Try to split string but got messy substrings

I try to split one string to 3-gram strings. But turns out that the resulting substrings were always messy. The length and char ** input... are needed, since I will use them as args later for python calling the funxtion.
This is the function I wrote.
struct strArrIntArr getSearchArr(char* input, int length) {
struct strArrIntArr nameIndArr;
// flag of same bit
int same;
// flag/index of identical strings
int flag = 0;
// how many identical strings
int num = 0;
// array of split strings
char** nameArr = (char **)malloc(sizeof(char *) * (length - 2));
if ( nameArr == NULL ) exit(0);
// numbers of every split string
int* valueArr = (int* )malloc(sizeof(int) * (length-2));
if ( valueArr == NULL ) exit(0);
// loop length of search string -2 times (3-gram)
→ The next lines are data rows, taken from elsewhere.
Lemma rebuild_loop_tables tm records tm' :
  tm_locked tm = true → tx_inv tm → NoDup records.*1 → recs_on (tm_store tm) records →
  recs_disjoint records →
  (∀ t raw rec, (prepare_key t, raw) ∈ records → unmarshal_prepared raw = Some rec →
     tm_preparedTxs tm !! t = None ∧ ∀ k, k ∈ keys_of rec → tm_lockTable tm !! k = None) →
  rebuild_loop groupID router tm records = Some tm' →
  tables_hold (tm_store tm) records tm tm'.
Proof.
  revert tm. induction records as [|[k0 raw] records IH]; intros tm Hl Hi Hnd Hon Hdis Hfree E; cbn [rebuild_loop] in E.
  { simplify_eq. unfold tables_hold, scanned. set_solver. }
  apply NoDup_cons in Hnd as [Hk Hnd]. apply Forall_cons in Hon as [(t & Hkt & Hp) Hon]. cbn [fst snd] in *. subst k0.
  destruct (inv_prep _ Hi _ _ Hp) as (rec & Hr & HT & Hu).
  destruct (Hfree t raw rec) as [Hn Hlk]; [set_solver|done|].
  destruct (rebuild_record_ok tm t raw rec Hl Hi Hp Hr) as (tm1 & E1 & Hl1 & Ho1 & Hf & _ & _).
  rewrite E1 in E. cbn [mbind option_bind] in E.
  pose proof (rebuild_record_tables tm t raw rec tm1 Hl Hi Hp Hr Hn Hlk E1) as [Hp1 Hlk1].
  specialize (Ho1 Hn).
  assert (Hon1 : recs_on (tm_store tm1) records) by by eapply recs_on_frame.
  assert (Hother : ∀ t' raw', (prepare_key t', raw') ∈ records → t' ≠ t).
  { intros t' raw' Hin ->. apply Hk. apply list_elem_of_fmap. by exists (prepare_key t, raw'). }
  assert (Hsc : ∀ t' r, scanned (tm_store tm) ((prepare_key t, raw) :: records) t' r ↔
     scanned (tm_store tm) [(prepare_key t, raw)] t' r ∨ scanned (tm_store tm1) records t' r).
  { assert (Hrest : ∀ t' raw' r, (prepare_key t', raw') ∈ records → unmarshal_prepared raw' = Some r →
      undecided (tm_store tm1) r ↔ undecided (tm_store tm) r).
    { intros t' raw' r Hin Hr'. eapply tx_frame_undecided; [exact Hf|].
      unfold recs_on in Hon1. rewrite Forall_forall in Hon1.
      destruct (Hon1 _ Hin) as (t2 & Hk2 & Hp2). apply tx_key_inj in Hk2 as <-.
      destruct (inv_prep _ (proj1 Ho1) _ _ Hp2) as (r2 & Hr2 & HT2 & _). cbn in *. simplify_eq.
      by eapply Hother. }
    intros t' r. unfold scanned. split.
    - intros (raw' & [Heq|Hin]%elem_of_cons & Hr' & Hud).
      + left. exists raw'. split; [by apply list_elem_of_singleton|done].
      + right. exists raw'. split_and!; [done..|]. by eapply Hrest.
    - intros [(raw' & Heq%list_elem_of_singleton & Hr' & Hud)|(raw' & Hin & Hr' & Hud)]; exists raw'.
      + split; [|done]. apply elem_of_cons. auto.
      + split_and!; [apply elem_of_cons; auto|done|]. by eapply Hrest. }
  destruct (IH tm1) as [Hp2 Hlk2]; [done|apply Ho1|done|done| | |done|].
  - intros x y rx ry k Hx Hy. apply Hdis; set_solver.
  - intros t' raw' rec' Hin Hr'.
    destruct (Hfree t' raw' rec') as [Hn' Hlk']; [set_solver|done|]. split.
    + apply eq_None_not_Some. intros [r Hr2]. apply Hp1 in Hr2 as [?|(raw2 & Hin2 & _)]; [congruence|].
      apply list_elem_of_singleton, pair_equal_spec in Hin2 as [Hkk%tx_key_inj _]. subst. by eapply Hother.
    + intros k Hkin. apply eq_None_not_Some. intros [t2 Hr2].
      apply Hlk1 in Hr2 as [?|(r2 & (raw2 & Hin2 & Hu2 & _) & Hin3)]; [rewrite Hlk' in *; done|].
      apply list_elem_of_singleton, pair_equal_spec in Hin2 as [Hkk%tx_key_inj ->]. subst t2.
      eapply (Hdis (prepare_key t, raw) (prepare_key t', raw')); [set_solver..| |done|done|done|done].
      cbn. intros Hkk%tx_key_inj. subst. by eapply Hother.
  - unfold tables_hold. setoid_rewrite Hsc. setoid_rewrite Hp2. setoid_rewrite Hlk2.
    setoid_rewrite Hp1. setoid_rewrite Hlk1. split; [|naive_solver]. intros; tauto.
Qed.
for(int i = 0; i<length-2; i++){
if(flag==0){
nameArr[i - num] = (char *)malloc(sizeof(char) * 3);
if ( nameArr[i - num] == NULL ) exit(0);
printf("----i------------%d------\n", i);
printf("----i-num--------%d------\n", i-num);
}
flag = 0;
// compare splitting string with existing split strings,
// if a string exists, it would not be stored
for(int k=0; k<i-num; k++){
same = 0;
for(int j=0; j<3; j++){
if(input[i + j] == nameArr[k][j]){
same ++;
}
}
// identical strings found, if all the three bits are the same
if(same == 3){
flag = k;
num++;
break;
}
}
// if the current split string doesn't exist yet
// put current split string to array
if(flag == 0){
for(int j=0; j<3; j++){
nameArr[i-num][j] = input[i + j];
valueArr[i-num] = 1;
}
}else{
valueArr[flag]++;
}
printf("-----string----%s\n", nameArr[i-num]);
}
// number of N-gram strings
nameIndArr.length = length- 2- num;
// array of N-gram strings
nameIndArr.charArr = nameArr;
nameIndArr.intArr = valueArr;
return nameIndArr;
}
To call the function:
int main(int argc, const char * argv[]) {
int length = 30;
char* input = (char *)malloc(sizeof(char) * length);
input = "googleapis.com.wncln.wncln.org";
// split the search string into N-gram strings
// and count the numbers of every split string
struct strArrIntArr nameIndArr = getSearchArr(input, length);
}
Below is the result. The strings from 17 are messy.
----i------------0------
----i-num--------0------
-----string----goo
----i------------1------
----i-num--------1------
-----string----oog
----i------------2------
----i-num--------2------
-----string----ogl
----i------------3------
----i-num--------3------
-----string----gle
----i------------4------
----i-num--------4------
-----string----lea
----i------------5------
----i-num--------5------
-----string----eap
----i------------6------
----i-num--------6------
-----string----api
----i------------7------
----i-num--------7------
-----string----pis
----i------------8------
----i-num--------8------
-----string----is.
----i------------9------
----i-num--------9------
-----string----s.c
----i------------10------
----i-num--------10------
-----string----.co
----i------------11------
----i-num--------11------
-----string----com
----i------------12------
----i-num--------12------
-----string----om.
----i------------13------
----i-num--------13------
-----string----m.w
----i------------14------
----i-num--------14------
-----string----.wn
----i------------15------
----i-num--------15------
-----string----wnc
---i------------16------
----i-num--------16------
-----string----ncl
----i------------17------
----i-num--------17------
-----string----clnsole
----i------------18------
----i-num--------18------
-----string----ln.=C:
----i------------19------
----i-num--------19------
-----string----n.wgram 馻绚s
----i------------20------
----i-num--------20------
-----string----n.wgram 馻绚s
-----string----n.wgram 馻绚s
-----string----n.wgram 馻绚s
-----string----n.wgram 馻绚s
-----string----n.wgram 馻绚s
-----string----n.oiles(騛窑=
----i------------26------
----i-num--------21------
-----string----.orSModu鯽蓼t
----i------------27------
----i-num--------22------
-----string----org
under win10, codeblocks 17.12, gcc 8.1.0
You are making life complicated for you in several places:
Don't count backwards: Instead of making num the count of duplicates, make it the count of unique trigraphs.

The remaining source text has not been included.